■ Dataset
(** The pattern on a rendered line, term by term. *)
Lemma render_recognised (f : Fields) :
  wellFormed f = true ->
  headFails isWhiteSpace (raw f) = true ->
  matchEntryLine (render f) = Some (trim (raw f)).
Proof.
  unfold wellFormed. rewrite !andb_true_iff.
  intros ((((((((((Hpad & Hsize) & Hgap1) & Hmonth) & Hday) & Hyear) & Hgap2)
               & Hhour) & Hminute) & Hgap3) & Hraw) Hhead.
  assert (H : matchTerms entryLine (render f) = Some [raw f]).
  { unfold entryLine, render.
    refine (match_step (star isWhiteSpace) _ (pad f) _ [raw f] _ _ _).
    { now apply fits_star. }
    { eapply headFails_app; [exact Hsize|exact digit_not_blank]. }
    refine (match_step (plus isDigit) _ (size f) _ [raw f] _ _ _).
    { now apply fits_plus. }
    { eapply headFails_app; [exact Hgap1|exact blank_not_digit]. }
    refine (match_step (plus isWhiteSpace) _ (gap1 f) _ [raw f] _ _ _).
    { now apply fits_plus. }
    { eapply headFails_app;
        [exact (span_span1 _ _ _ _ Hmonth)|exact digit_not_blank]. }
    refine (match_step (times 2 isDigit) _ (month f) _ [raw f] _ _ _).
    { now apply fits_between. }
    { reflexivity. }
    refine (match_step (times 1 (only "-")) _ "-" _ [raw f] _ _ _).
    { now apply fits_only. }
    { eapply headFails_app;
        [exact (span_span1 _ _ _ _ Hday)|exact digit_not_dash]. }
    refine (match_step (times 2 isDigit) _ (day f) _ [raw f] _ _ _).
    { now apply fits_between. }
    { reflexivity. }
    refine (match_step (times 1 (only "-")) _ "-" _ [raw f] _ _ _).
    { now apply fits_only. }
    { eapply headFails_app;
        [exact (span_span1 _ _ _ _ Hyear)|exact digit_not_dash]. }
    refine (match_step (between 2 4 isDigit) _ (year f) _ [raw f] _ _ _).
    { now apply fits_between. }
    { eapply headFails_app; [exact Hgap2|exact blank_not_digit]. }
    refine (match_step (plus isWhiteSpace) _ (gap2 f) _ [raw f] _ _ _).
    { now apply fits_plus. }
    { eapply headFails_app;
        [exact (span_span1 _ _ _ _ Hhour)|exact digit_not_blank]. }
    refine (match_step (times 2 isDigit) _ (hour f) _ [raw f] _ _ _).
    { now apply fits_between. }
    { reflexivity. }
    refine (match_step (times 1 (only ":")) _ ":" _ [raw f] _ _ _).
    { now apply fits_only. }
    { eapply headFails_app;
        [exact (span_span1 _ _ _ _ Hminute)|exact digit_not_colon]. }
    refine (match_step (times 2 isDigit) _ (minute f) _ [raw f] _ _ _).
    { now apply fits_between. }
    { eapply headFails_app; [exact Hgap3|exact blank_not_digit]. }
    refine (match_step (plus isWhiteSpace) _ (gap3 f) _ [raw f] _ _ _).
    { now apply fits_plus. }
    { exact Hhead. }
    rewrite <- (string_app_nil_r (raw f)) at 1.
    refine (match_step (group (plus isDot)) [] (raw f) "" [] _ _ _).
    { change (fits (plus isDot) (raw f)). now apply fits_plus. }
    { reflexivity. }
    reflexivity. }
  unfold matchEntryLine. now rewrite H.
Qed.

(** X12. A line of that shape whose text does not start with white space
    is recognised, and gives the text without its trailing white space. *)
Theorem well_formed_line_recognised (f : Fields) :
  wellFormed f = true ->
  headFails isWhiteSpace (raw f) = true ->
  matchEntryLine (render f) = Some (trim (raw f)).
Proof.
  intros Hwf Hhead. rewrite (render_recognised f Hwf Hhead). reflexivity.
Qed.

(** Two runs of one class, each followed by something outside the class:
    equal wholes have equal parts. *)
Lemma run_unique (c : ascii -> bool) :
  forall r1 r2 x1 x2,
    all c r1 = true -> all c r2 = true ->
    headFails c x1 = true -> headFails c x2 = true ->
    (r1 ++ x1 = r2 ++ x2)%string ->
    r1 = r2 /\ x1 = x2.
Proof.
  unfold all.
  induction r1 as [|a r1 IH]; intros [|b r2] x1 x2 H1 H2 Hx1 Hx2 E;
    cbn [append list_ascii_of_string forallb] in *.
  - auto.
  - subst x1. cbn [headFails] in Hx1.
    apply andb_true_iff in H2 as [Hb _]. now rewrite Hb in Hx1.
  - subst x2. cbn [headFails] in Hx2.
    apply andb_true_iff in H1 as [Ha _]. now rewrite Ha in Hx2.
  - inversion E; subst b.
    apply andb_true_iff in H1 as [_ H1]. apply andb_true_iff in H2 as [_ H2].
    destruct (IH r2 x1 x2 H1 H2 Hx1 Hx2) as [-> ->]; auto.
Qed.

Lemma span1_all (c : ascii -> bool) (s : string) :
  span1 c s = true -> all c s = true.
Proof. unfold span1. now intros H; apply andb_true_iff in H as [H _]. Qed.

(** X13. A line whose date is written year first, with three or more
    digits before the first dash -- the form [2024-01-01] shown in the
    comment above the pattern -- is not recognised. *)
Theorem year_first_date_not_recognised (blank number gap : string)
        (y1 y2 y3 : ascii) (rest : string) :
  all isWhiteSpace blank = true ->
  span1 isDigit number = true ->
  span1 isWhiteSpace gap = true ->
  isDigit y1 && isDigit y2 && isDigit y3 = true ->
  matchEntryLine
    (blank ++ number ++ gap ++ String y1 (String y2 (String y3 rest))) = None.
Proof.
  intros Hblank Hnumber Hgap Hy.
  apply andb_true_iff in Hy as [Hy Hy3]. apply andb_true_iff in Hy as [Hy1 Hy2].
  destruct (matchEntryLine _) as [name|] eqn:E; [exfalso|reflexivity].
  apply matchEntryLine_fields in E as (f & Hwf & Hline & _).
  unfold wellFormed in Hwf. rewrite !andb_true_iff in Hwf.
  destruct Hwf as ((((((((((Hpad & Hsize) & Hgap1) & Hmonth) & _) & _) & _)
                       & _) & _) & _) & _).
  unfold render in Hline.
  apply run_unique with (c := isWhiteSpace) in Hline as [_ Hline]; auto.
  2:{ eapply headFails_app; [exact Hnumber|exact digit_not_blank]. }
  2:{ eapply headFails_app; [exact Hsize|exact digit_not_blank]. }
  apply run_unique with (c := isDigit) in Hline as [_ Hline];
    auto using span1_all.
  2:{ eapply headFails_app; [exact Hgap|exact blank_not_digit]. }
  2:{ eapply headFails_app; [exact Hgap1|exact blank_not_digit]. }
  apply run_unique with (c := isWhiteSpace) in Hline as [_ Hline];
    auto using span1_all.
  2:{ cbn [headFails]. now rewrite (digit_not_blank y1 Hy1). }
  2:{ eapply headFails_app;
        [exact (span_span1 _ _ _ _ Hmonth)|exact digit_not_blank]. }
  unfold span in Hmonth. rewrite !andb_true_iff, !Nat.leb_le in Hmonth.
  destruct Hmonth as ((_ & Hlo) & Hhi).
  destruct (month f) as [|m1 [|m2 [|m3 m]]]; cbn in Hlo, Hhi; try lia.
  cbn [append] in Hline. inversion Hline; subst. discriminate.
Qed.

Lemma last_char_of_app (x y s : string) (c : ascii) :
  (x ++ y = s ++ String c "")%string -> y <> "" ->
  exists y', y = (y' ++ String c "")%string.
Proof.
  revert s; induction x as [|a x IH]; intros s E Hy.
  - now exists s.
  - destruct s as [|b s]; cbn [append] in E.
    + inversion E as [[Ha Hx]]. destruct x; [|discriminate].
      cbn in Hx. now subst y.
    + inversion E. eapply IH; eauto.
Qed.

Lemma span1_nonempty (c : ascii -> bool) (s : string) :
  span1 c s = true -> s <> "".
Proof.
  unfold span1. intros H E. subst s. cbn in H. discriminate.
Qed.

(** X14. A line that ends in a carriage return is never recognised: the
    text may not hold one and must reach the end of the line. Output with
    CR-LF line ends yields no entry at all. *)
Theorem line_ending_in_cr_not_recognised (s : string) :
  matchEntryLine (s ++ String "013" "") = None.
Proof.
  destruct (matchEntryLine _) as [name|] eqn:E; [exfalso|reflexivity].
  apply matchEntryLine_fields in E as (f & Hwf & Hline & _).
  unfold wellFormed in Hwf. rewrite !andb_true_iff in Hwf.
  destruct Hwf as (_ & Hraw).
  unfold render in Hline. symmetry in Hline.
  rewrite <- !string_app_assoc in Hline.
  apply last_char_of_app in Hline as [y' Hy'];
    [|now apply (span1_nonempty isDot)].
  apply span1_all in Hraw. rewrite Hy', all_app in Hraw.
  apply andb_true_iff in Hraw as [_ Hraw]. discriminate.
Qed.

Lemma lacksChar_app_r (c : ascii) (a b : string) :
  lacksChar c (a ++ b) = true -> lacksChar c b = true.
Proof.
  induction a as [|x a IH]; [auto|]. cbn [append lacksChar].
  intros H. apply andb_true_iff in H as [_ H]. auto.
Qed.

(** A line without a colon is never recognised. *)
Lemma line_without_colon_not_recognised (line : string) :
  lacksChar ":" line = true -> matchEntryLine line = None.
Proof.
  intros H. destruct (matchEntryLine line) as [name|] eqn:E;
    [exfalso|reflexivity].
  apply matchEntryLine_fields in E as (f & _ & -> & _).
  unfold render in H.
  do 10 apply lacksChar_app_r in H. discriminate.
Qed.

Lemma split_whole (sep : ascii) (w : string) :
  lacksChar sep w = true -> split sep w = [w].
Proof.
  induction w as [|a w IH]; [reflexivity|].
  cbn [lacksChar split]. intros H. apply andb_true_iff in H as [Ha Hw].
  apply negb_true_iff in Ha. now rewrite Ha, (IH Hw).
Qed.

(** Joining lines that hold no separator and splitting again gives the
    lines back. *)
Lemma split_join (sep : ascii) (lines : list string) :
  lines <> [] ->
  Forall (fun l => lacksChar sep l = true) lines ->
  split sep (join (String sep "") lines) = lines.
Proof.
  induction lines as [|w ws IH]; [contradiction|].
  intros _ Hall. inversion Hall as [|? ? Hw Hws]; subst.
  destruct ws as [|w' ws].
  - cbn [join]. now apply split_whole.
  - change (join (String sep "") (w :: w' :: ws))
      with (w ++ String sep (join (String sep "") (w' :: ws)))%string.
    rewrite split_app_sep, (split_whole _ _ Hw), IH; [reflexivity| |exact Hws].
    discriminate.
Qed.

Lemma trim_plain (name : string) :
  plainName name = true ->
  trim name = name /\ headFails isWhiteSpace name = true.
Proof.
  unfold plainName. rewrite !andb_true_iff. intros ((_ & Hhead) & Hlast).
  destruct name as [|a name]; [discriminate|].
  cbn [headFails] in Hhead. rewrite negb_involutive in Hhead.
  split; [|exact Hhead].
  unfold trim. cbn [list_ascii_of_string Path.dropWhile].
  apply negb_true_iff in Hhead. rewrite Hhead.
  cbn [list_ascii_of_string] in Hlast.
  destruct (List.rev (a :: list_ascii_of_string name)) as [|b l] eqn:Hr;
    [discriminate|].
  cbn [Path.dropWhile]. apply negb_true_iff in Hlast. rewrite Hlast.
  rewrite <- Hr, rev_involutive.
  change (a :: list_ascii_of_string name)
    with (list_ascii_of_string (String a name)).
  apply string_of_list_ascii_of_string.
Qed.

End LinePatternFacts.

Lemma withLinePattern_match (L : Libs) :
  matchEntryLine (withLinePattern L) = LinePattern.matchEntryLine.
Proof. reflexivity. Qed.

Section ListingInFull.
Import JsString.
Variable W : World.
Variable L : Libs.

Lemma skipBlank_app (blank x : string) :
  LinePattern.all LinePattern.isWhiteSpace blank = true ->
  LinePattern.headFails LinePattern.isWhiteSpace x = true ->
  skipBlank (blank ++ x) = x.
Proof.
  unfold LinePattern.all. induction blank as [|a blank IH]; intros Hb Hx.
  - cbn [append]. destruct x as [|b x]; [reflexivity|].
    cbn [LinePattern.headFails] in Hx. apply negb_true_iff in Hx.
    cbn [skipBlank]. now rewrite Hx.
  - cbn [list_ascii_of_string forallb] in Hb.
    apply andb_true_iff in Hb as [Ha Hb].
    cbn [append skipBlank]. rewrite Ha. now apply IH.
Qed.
--
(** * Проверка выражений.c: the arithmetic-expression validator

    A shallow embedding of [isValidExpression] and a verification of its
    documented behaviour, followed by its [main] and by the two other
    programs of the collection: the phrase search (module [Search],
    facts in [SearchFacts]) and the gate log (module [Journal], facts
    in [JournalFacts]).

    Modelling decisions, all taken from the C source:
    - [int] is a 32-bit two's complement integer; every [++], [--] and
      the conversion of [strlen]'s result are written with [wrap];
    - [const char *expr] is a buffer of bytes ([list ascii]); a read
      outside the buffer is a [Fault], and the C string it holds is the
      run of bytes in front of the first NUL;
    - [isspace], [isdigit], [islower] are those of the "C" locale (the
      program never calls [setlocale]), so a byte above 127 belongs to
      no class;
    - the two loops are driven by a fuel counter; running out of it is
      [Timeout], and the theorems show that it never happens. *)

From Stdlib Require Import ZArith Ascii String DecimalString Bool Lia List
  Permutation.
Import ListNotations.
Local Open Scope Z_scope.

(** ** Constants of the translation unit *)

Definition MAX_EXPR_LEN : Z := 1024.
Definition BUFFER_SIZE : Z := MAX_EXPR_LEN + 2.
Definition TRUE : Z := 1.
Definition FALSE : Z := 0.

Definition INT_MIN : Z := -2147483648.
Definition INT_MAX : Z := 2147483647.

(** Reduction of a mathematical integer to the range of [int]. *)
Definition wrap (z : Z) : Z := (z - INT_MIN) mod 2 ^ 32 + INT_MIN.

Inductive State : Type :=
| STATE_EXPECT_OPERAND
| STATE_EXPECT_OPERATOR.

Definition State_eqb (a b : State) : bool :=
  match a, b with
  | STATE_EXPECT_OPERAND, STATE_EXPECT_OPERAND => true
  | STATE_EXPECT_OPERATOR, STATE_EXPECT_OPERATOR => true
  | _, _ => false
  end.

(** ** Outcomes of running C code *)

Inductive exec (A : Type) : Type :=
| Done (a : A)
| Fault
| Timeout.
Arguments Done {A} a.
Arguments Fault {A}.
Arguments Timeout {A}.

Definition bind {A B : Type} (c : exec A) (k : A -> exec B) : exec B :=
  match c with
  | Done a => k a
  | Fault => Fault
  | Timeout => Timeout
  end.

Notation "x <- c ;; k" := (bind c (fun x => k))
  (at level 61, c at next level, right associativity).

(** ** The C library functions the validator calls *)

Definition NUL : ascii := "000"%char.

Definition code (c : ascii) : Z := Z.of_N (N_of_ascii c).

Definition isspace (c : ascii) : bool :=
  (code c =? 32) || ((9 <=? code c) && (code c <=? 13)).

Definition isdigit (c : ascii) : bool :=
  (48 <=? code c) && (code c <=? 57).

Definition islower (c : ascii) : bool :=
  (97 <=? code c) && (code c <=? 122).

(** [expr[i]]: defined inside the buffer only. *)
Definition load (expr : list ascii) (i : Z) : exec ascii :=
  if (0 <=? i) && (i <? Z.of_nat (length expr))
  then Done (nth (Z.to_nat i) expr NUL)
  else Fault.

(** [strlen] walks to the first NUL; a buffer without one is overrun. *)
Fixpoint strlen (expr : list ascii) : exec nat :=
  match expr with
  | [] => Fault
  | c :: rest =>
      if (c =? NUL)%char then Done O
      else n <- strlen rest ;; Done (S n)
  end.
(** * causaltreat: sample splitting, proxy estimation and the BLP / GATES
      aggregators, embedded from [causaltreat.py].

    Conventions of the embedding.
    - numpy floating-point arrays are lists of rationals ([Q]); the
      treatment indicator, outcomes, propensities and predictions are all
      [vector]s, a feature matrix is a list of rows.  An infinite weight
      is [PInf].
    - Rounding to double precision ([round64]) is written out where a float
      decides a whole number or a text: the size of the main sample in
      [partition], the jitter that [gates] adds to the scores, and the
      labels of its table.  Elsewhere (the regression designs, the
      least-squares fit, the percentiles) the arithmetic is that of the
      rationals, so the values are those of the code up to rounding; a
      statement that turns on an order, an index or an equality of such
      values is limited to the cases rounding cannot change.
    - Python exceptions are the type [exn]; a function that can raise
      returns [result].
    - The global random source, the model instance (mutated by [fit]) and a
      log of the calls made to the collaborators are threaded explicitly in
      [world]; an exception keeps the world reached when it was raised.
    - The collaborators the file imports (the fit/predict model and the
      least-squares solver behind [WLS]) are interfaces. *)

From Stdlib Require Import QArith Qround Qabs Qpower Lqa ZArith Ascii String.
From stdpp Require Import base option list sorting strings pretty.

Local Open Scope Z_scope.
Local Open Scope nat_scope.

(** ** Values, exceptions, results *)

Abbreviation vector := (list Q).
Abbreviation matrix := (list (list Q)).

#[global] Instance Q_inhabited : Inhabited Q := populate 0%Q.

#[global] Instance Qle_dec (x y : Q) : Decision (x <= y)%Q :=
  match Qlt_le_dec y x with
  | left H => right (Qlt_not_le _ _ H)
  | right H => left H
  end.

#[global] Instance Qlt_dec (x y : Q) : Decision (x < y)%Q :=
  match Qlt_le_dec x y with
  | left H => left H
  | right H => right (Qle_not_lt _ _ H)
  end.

■ Problem to solve
Only those lines of the entries above that run from the line containing "Definition MAX_EXPR_LEN : Z := 1024." to the line containing "(** Reduction of", both included, should be transcribed exactly.

■ Task solution
Definition MAX_EXPR_LEN : Z := 1024.
Definition BUFFER_SIZE : Z := MAX_EXPR_LEN + 2.
Definition TRUE : Z := 1.
Definition FALSE : Z := 0.

Definition INT_MIN : Z := -2147483648.
Definition INT_MAX : Z := 2147483647.

(** Reduction of a mathematical integer to the range of [int]. *)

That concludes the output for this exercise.